Then, we further examined the reliability of the HIT-EC’s interpretation considering representative enzymes from the seven first-level EC classes. The representative enzymes include alcohol dehydrogenase (Uniprot ID: P00330, EC 1.1.1.1), hexokinase (P19367, EC 2.7.1.1), carboxylesterase (P23141, EC 3.1.1.1), carbonic anhydrase (P00918, EC 4.2.1.1), glucose-6-phosphate isomerase (P06744, EC 5.3.1.9), glutamine synthetase (P15104, EC 6.3.1.2), and cytochrome c oxidase subunit I (P00395, EC 7.1.1.9) (Table 4). HIT-EC correctly predicted EC numbers of all seven enzymes. Interestingly, HIT-EC predicted multiple EC numbers for P23141 (EC 3.1.1.1), P00918 (EC 4.2.1.1), P15104 (EC 6.3.1.2). For P23141, HIT-EC assigned EC 3.1.1.1, EC 3.1.1.13, and EC 3.1.1.56. P23141 is the major hepatic carboxylesterase (EC 3.1.1.1), and its multiple substrate reactions on sterol esterase (EC 3.1.1.13) and 4-methylumbelliferyl acetate (EC 3.1.1.56) are well-documented^44,45. HIT-EC captured the broadened substrate spectrum. For P00918, HIT-EC predicted EC 4.2.1.69 as well as EC 4.2.1.1. P00918 is mainly associated with standard carbonic anhydrase reaction (EC 4.2.1.1), and can also catalyze the hydration of cyanamide at a much lower level (EC 4.2.1.69⁴⁶. For P15104, HIT-EC predicted EC 6.3.1.2 and EC 2.3.1.225. EC 6.3.1.2 is the main EC number for P15104, it is reported that EC 2.3.1.225 (DHHC S-acyltransferase activity) can be co-mentioned alongside P15104 in palmitoylation contexts⁴⁷.

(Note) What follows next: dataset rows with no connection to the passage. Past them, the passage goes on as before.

(* ===== verification/Throttle.v ===== *)
(** The token bucket that paces uploads: [nexus-storage/src/throttle.rs], in the [f64] of the code.

    An instant is a number of nanoseconds. The loop of [acquire] sleeps between its turns, so it
    runs over the readings of the clock at which it wakes. *)
From S2P Require Import Prelude Float Order.

(** [Duration::from_secs_f64], to the nearest nanosecond with ties to even; the code gives it
    numbers between 0 and 1/4. *)
Definition div_round_even (a b : Z) : Z :=
  let q := a / b in
  let r := a mod b in
  if 2 * r <? b then q else if b <? 2 * r then q + 1 else if Z.even q then q else q + 1.

Definition from_secs_f64 (x : f64) : Z :=
  match x with
  | S754_finite false m e =>
      if 0 <=? e then Zpos m * 2 ^ e * ns_per_sec else div_round_even (Zpos m * ns_per_sec) (2 ^ (- e))
  | _ => 0
  end.

Record BucketState := mkBucket { bps : Z; capacity : Z; credit : f64; last_refill : Z }.

Definition bucket_new (now bytes_per_sec : Z) : BucketState :=
  mkBucket bytes_per_sec bytes_per_sec (f64_of_Z bytes_per_sec) now.

(** The credit at [now], up to [cap]. *)
Definition refilled (now : Z) (cap : f64) (s : BucketState) : f64 :=
  fmin (f64_add (credit s) (f64_mul (as_secs_f64 (sat_sub now (last_refill s))) (f64_of_Z (bps s)))) cap.

Definition set_rate (now bytes_per_sec : Z) (s : BucketState) : BucketState :=
  let c := refilled now (f64_of_Z (capacity s)) s in
  let cap := f64_of_Z bytes_per_sec in
  mkBucket bytes_per_sec bytes_per_sec (if fgt c cap then cap else c) now.

Definition quarter : f64 := flit 4503599627370496 (-54).

(** One turn of the loop of [acquire]: the time to sleep, or [None] when the credit was taken. *)
Definition acquire_turn (now n : Z) (s : BucketState) : option Z * BucketState :=
  if bps s =? 0 then (None, s)
  else
    let c := refilled now (fmax (f64_of_Z (capacity s)) (f64_of_Z n)) s in
    if fge c (f64_of_Z n) then (None, mkBucket (bps s) (capacity s) (f64_sub c (f64_of_Z n)) now)
    else
      let secs := f64_div (f64_sub (f64_of_Z n) c) (f64_of_Z (bps s)) in
      (Some (from_secs_f64 (fmin secs quarter)), mkBucket (bps s) (capacity s) c now).

(** [acquire], at the readings of the clock it makes (none when there is no rate): whether it
    returned. *)
Fixpoint acquire (nows : list Z) (n : Z) (s : BucketState) : bool * BucketState :=
  match nows with
  | [] => (bps s =? 0, s)
  | now :: nows =>
      match acquire_turn now n s with
      | (None, s) => (true, s)
      | (Some _, s) => acquire nows n s
      end
  end.

(** ** What it does *)

Lemma fmin_le x y : is_nan x = false -> is_nan y = false -> fle (fmin x y) y = true.
Proof.
  intros Hx Hy. unfold fmin. rewrite Hx, Hy. destruct (SFltb y x) eqn:E.
  - unfold fle, SFleb. rewrite SFcompare_total by done.
    pose proof (cmp_opp (cmp:=total_cmp) (one_zero y) (one_zero y)) as O. by destruct (total_cmp _ _).
  - change (flt y x = false) in E. rewrite flt_not_fle in E by done. by apply negb_false_iff in E.
Qed.

Lemma no_rate_no_wait nows n s : bps s = 0 -> acquire nows n s = (true, s).
Proof. intros H. destruct nows as [|now nows]; simpl; unfold acquire_turn; by rewrite H. Qed.

(** Credit is spent only when it is there, and exactly once. *)
Lemma acquire_spends nows n s s' :
  bps s <> 0 -> acquire nows n s = (true, s') ->
  exists now s0, now ∈ nows /\ bps s0 = bps s /\ capacity s0 = capacity s /\
    let c := refilled now (fmax (f64_of_Z (capacity s)) (f64_of_Z n)) s0 in
    fge c (f64_of_Z n) = true /\ s' = mkBucket (bps s) (capacity s) (f64_sub c (f64_of_Z n)) now.
Proof.
  revert s. induction nows as [|now nows IH]; intros s Hb; simpl; [by rewrite (proj2 (Z.eqb_neq _ _) Hb)|]. unfold acquire_turn.
  rewrite (proj2 (Z.eqb_neq _ _) Hb). destruct (fge _ _) eqn:E.
  - intros [= <-]. exists now, s. split_and!; [by left|done..].
  - intros H. apply IH in H as (t & s0 & Ht & Hb0 & Hc & H); [|done]. exists t, s0. split_and!; [by right|done|done|by destruct H..].
Qed.

Lemma set_rate_clamps now r s :
  is_nan (f64_of_Z r) = false -> is_nan (refilled now (f64_of_Z (capacity s)) s) = false ->
  fle (credit (set_rate now r s)) (f64_of_Z r) = true.
Proof.
  intros Hr Hc. unfold set_rate; simpl. destruct (fgt _ _) eqn:E.
  - unfold fle, SFleb. rewrite SFcompare_total by done.
    pose proof (cmp_opp (cmp:=total_cmp) (one_zero (f64_of_Z r)) (one_zero (f64_of_Z r))) as O. by destruct (total_cmp _ _).
  - change (flt (f64_of_Z r) (refilled now (f64_of_Z (capacity s)) s) = false) in E.
    rewrite flt_not_fle in E by done. by apply negb_false_iff in E.
Qed.

(** A clock that wakes the task when its sleep is over: the readings of the first turns. *)
Fixpoint on_time (fuel : nat) (now n : Z) (s : BucketState) : list Z :=
  match fuel with
  | O => []
  | S fuel => now :: match acquire_turn now n s with
                     | (None, _) => []
                     | (Some wait, s) => on_time fuel (now + wait) n s
                     end
  end.

(** A request larger than a second's worth is served when its own size has been earned. *)
Example oversized_is_served :
  let s := bucket_new 0 1000 in
  let drained := (acquire [0] 1000 s).2 in
  on_time 20 0 1500 drained = (fun k => Z.of_nat k * millis 250) <$> seq 0 7 /\
  (acquire (on_time 20 0 1500 drained) 1500 drained).1 = true.
Proof. by vm_compute. Qed.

We computed the relevance scores of the seven enzymes and investigated the reliability of the relevance scores by comparing the scores against known functional features. For each enzyme, we analyzed the relevance scores along with twenty reference enzymes belonging to the same EC class. Their relevance scores are visualized in the supplementary. In the Supplementary Figures, known substrate binding sites and enzyme signatures are pointed out in green and purple boxes, respectively. Specifically, for alcohol dehydrogenase (EC 1.1.1.1), the relevance scores highlighted a sequence motif that coincided with the Zinc-containing alcohol dehydrogenase signature (Table 4). The catalytic/structural Zn²⁺ sites and the substrate-binding site are also matched with high relevance scores (Supplementary Fig. S1). For hexokinase (EC 2.7.1.1), the relevance scores highlighted the hexokinase domain signature. (Table 4). We observed identical highlighting on the hexokinase signature from the relevance scores across the reference sequences of varying lengths (Supplementary Fig. S2). For carboxylesterase (EC 3.1.1.1), the relevance scores highlighted the Carboxylesterases type-B signature (Supplementary Fig. S3), and the substrate-binding site showed the highest relevance signal (Table 4). For carbonic anhydrase (EC 4.2.1.1), the alpha-carbonic anhydrase signature and the substrate-binding site are pointed out by high relevance scores (Table 4, Supplementary Fig. S4). For glucose-6-phosphate isomerase (GPI, EC 5.3.1.9), a canonical GPI signature and four conserved GPI motifs were highlighted (Table 4, Supplementary Fig. S5). For glutamine synthetase (EC 6.3.1.2), the relevance scores highlighted the main signature of Glutamine synthetase catalytic domain (Table 4, Supplementary Fig. S6). For cytochrome c oxidase subunit (EC 7.1.1.9), COX I signature and the membrane-bound region were highlighted by the relevance scores (Supplementary Fig. S7).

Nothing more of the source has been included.